(Stored data)

━━━━━━━━

(* ===== verification/Eraser.v ===== *)
(** * Erasing a data subject

    [src/eraser.go], [src/eraser_errors.go], [src/subjecterasure.go],
    [src/sideeffects.go] and [src/redaction.go]: finding the keys of a subject's
    events, guarding against keys shared with others, revoking them, reaching the
    stores that hold derived data, and the marker.  Redactors, rebuilders, hooks
    and sibling stores are operations on the application's other systems [O]. *)

From S2P Require Import Prelude.
From S2P Require Import Types.
From S2P Require Import Common.
From S2P Require Import Crypto.
From S2P Require Import LocalProvider.
From S2P Require Import Subject.
From S2P Require Import FieldEncryption.
From S2P Require Import Revocation.
From S2P Require Import MemoryAdmin.
From S2P Require Import EventLog.
From S2P Require Import Versioning.
From S2P Require Import EventStore.
From S2P Require Import SubjectResolver.

(** ** Requests and results *)

Record ErasureRequest := mkErasureRequest {
  rq_SubjectID : string;
  rq_Streams : list string;
  rq_Filter : option (StoredEvent → bool);
  rq_KeyIDs : list string;
  rq_FromTime : option Time;
  rq_ToTime : option Time;
}.

Record SubjectErasureOutcome := mkSubjectErasureOutcome {
  so_Name : string;
  so_Erased : Z;
  so_Skipped : bool;
  so_FootprintAware : bool;
  so_SharedStreamsSkipped : Z;
  so_Err : string;
}.

Record ErasureResult := mkErasureResult {
  er_SubjectID : string;
  er_KeysRevoked : list string;
  er_Streams : list string;
  er_SharedStreams : list string;
  er_EventsScanned : Z;
  er_MarkerWritten : bool;
  er_Partial : bool;
  er_RedactedReadModels : list string;
  er_ResidualReadModels : list string;
  er_SideEffects : list string;
  er_SubjectStores : list SubjectErasureOutcome;
  er_KeysFailed : list string;
  er_CleartextEvents : Z;
  er_Notes : list string;
  er_SubjectIndexPurged : bool;
  er_ErasedAt : Time;
  er_Errors : list error;
  er_attributed : erasureMatches;
}.

Definition Failed (r : ErasureResult) : bool :=
  negb (bool_decide (er_Errors r = [])) || er_Partial r || negb (bool_decide (er_ResidualReadModels r = []))
  || existsb so_Skipped (er_SubjectStores r).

━━━━━━━━

▶ **Work to be completed**
The answer must consist of all the entries, copied exactly.

▶ **Answer section**
(* ===== verification/Eraser.v ===== *)
(** * Erasing a data subject

    [src/eraser.go], [src/eraser_errors.go], [src/subjecterasure.go],
    [src/sideeffects.go] and [src/redaction.go]: finding the keys of a subject's
    events, guarding against keys shared with others, revoking them, reaching the
    stores that hold derived data, and the marker.  Redactors, rebuilders, hooks
    and sibling stores are operations on the application's other systems [O]. *)

From S2P Require Import Prelude.
From S2P Require Import Types.
From S2P Require Import Common.
From S2P Require Import Crypto.
From S2P Require Import LocalProvider.
From S2P Require Import Subject.
From S2P Require Import FieldEncryption.
From S2P Require Import Revocation.
From S2P Require Import MemoryAdmin.
From S2P Require Import EventLog.
From S2P Require Import Versioning.
From S2P Require Import EventStore.
From S2P Require Import SubjectResolver.

(** ** Requests and results *)

Record ErasureRequest := mkErasureRequest {
  rq_SubjectID : string;
  rq_Streams : list string;
  rq_Filter : option (StoredEvent → bool);
  rq_KeyIDs : list string;
  rq_FromTime : option Time;
  rq_ToTime : option Time;
}.

Record SubjectErasureOutcome := mkSubjectErasureOutcome {
  so_Name : string;
  so_Erased : Z;
  so_Skipped : bool;
  so_FootprintAware : bool;
  so_SharedStreamsSkipped : Z;
  so_Err : string;
}.

Record ErasureResult := mkErasureResult {
  er_SubjectID : string;
  er_KeysRevoked : list string;
  er_Streams : list string;
  er_SharedStreams : list string;
  er_EventsScanned : Z;
  er_MarkerWritten : bool;
  er_Partial : bool;
  er_RedactedReadModels : list string;
  er_ResidualReadModels : list string;
  er_SideEffects : list string;
  er_SubjectStores : list SubjectErasureOutcome;
  er_KeysFailed : list string;
  er_CleartextEvents : Z;
  er_Notes : list string;
  er_SubjectIndexPurged : bool;
  er_ErasedAt : Time;
  er_Errors : list error;
  er_attributed : erasureMatches;
}.

Definition Failed (r : ErasureResult) : bool :=
  negb (bool_decide (er_Errors r = [])) || er_Partial r || negb (bool_decide (er_ResidualReadModels r = []))
  || existsb so_Skipped (er_SubjectStores r).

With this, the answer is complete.